BOSTON IS STRUGGLING with the worst congestion in the nation, but drivers surprisingly say they haven’t seen a big increase in their commuting time over the last decade.
According to US Census data, the average travel time to work for Bostonians was 27.5 minutes in 2007. In 2017, the travel time was up only 2.3 minutes to 29.8 minutes, a gain of 9 percent.
How can that be?
Boston was crowned the most congested city in America by the transportation data firm Inrix in February. And a new Urban Mobility Report, put out by the Texas A&M Transportation Institute, found the annual delay per driver in hours had gone up 25 percent over the last decade.
Bruce Schaller, a transportation consultant in New York City, said in a recent article in CityLab that Boston is not the only community with a disconnect between congestion and commute times. In cities across the country, he says, congestion has increased dramatically over the last decade yet commute times have increased only slightly.
Take Houston, for example. The city saw its annual delay per driver increase to 75 hours in 2017, a 47 percent increase since 2007. But Houston commuters told the Census Bureau that their drive to work was 30.3 minutes in 2017, up just 6 percent, or 1.6 minutes, from a decade earlier.
Schaller says drivers are experiencing a lot more congestion, but they and many employers are continually adjusting to that congestion to make their commutes somewhat reasonable.
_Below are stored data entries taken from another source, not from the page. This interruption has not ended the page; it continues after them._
(** * Heat2D, parallelised: a shallow embedding of [mpibackup10.c]

    The development follows the C file top to bottom:

    - the arithmetic of the stencil, kept abstract behind an interface for
      the two floating-point types the expression mixes;
    - the flat buffers [float *u1, *u2] and an access-logging state monad
      in which the two stencil passes [updateInternal] and
      [updateExternal] are written statement by statement;
    - the start-up code of [main]: argument checks, [isPrime], the search
      for the block grid, the neighbour assignment;
    - the MPI data movement ([MPI_Scatterv], the halo exchange,
      [MPI_Gatherv]) through the type maps of the derived datatypes the
      program builds, and the time-stepping loop over all ranks;
    - the remaining subroutines ([prtdat], [malloc2darr], [free2darr],
      [DUMMYDUMDUM]);
    - the time steps on the grid as a whole, against which the run of all
      ranks together is compared.

    C [int]s are modelled by [Z]; [/] and [%] are [Z.quot] and [Z.rem].
    Index expressions such as [ix*ny+iy] address an array the program
    holds in memory and are taken in [Z].  The products of [inidat] and of
    [isPrime] are not bounded by an array: [inidat] takes them in 32-bit
    two's complement ([int_mul]), as the compiled program does, and
    [isPrime] comes twice, with the product [i*i] in [Z] ([isPrime], the
    function the start-up code is stated with) and in 32 bits
    ([isPrime_int]); the two agree on every argument below 46339^2, so on
    every worker count that divides the number of cells, and on every
    [int] that is not prime. *)

From Stdlib Require Import ZArith Lia QArith Znumtheory String SpecFloat.
From stdpp Require Import base tactics list.

Local Open Scope Z_scope.

(** ** Arithmetic interface

    The right-hand side of the stencil assignment mixes [float] operands
    with the [double] literal [2.0]: the neighbour sums are [float]
    additions, everything else is done in [double], and the result is
    converted back on the store.  The interface names exactly the
    operations and literals that occur in the source. *)

Class FloatArith := {
  flt : Type;                      (* float *)
  dbl : Type;                      (* double *)
  lit_0_0 : dbl;                   (* the literal 0.0 *)
  lit_0_1 : dbl;                   (* the literal 0.1 *)
  lit_2_0 : dbl;                   (* the literal 2.0 *)
  of_int : Z -> flt;               (* (float)(int expression) *)
  to_dbl : flt -> dbl;             (* promotion of a float operand *)
  to_flt : dbl -> flt;             (* conversion on assignment to a float *)
  fadd : flt -> flt -> flt;
  dadd : dbl -> dbl -> dbl;
  dsub : dbl -> dbl -> dbl;
  dmul : dbl -> dbl -> dbl;
  (* (float)0 and 0.0 stored into a float are the same value *)
  of_int_0 : of_int 0 = to_flt lit_0_0
}.

Declare Scope flt_scope.
Delimit Scope flt_scope with flt.
Infix "+f" := fadd (at level 50, left associativity) : flt_scope.
Infix "+d" := dadd (at level 50, left associativity) : flt_scope.
Infix "-d" := dsub (at level 50, left associativity) : flt_scope.
Infix "*d" := dmul (at level 40, left associativity) : flt_scope.

(** Exact rational arithmetic, results kept in lowest terms: used to run
    the model on concrete grids. *)

Definition Qadd' (a b : Q) : Q := Qred (Qplus a b).
Definition Qsub' (a b : Q) : Q := Qred (Qminus a b).
Definition Qmul' (a b : Q) : Q := Qred (Qmult a b).
(** * run_quantization.py: a shallow embedding of [main] and its validation logic

    The script [llm/run_quantization.py] is a single sequential procedure
    [main()]: it parses five argument groups, validates flag combinations,
    builds a model and a tokenizer, resolves three datasets (train, dev and
    PTQ calibration), prepares them, creates a trainer and then branches into
    QAT, PTQ, GPTQ, prediction, quantized-model loading and evaluation.

    Embedding.
    - Python exceptions are values of [PyExn]; a computation is a pair of the
      trace of library calls it made (in program order) and either a value or
      the exception that ended it ([M], a writer/error monad).
    - Every call into the external framework (paddle, paddlenlp, the utils package) is
      an [Event] of the trace.  What the framework returns is either a
      symbolic value ([Dataset] terms) or supplied by the environment record
      [Env] (file system, parser, model and tokenizer factories).  Library
      calls are taken to return normally: the exceptions studied here are the
      ones raised by the script itself.
    - Objects the script mutates ([data_args], [training_args],
      [model.config], [tokenizer]) are threaded explicitly through the
      stages. *)

From Stdlib Require Import String Ascii List ZArith Bool Lia.
Import ListNotations.
Local Open Scope string_scope.
Local Open Scope Z_scope.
“The process starts when people accept a slightly longer commute into the city in exchange for a suburban house and lawn,” Schaller writes. “Jobs soon follow to the suburbs, shortening the commute for many residents. Some people then move out a bit further to take advantage of cheap land prices, and get closer once again to open countryside. As jobs follow again, metro areas expand like a balloon, everyone and everything moving outward from the center but not so far apart from each other. That’s how workers can keep their commutes to a reasonable duration.”
The chief exceptions to the rule are San Francisco and San Jose, which are fast-growing and land-constrained. That’s a recipe for both congestion and commuting times increasing rapidly.
In an interview, Schaller said he would have thought Boston’s numbers would have been similar to those in San Francisco. But he cautioned that the numbers on congestion and commute times are all a bit squishy. “”There is no underlying truth anyway because you’re averaging over a lot of people and a lot of different communities,” he said.
Chris Dempsey, director of Transportation for Massachusetts, said in an interview that Schaller’s article suggests that workers and employers are responding to congestion by changing jobs (workers) or moving (employers) to keep commutes reasonable. He said the ongoing dislocation is not a solution to the real problem.
“Sprawl is not the answer,” he said. “I think it would be a mistake to say things aren’t that bad.”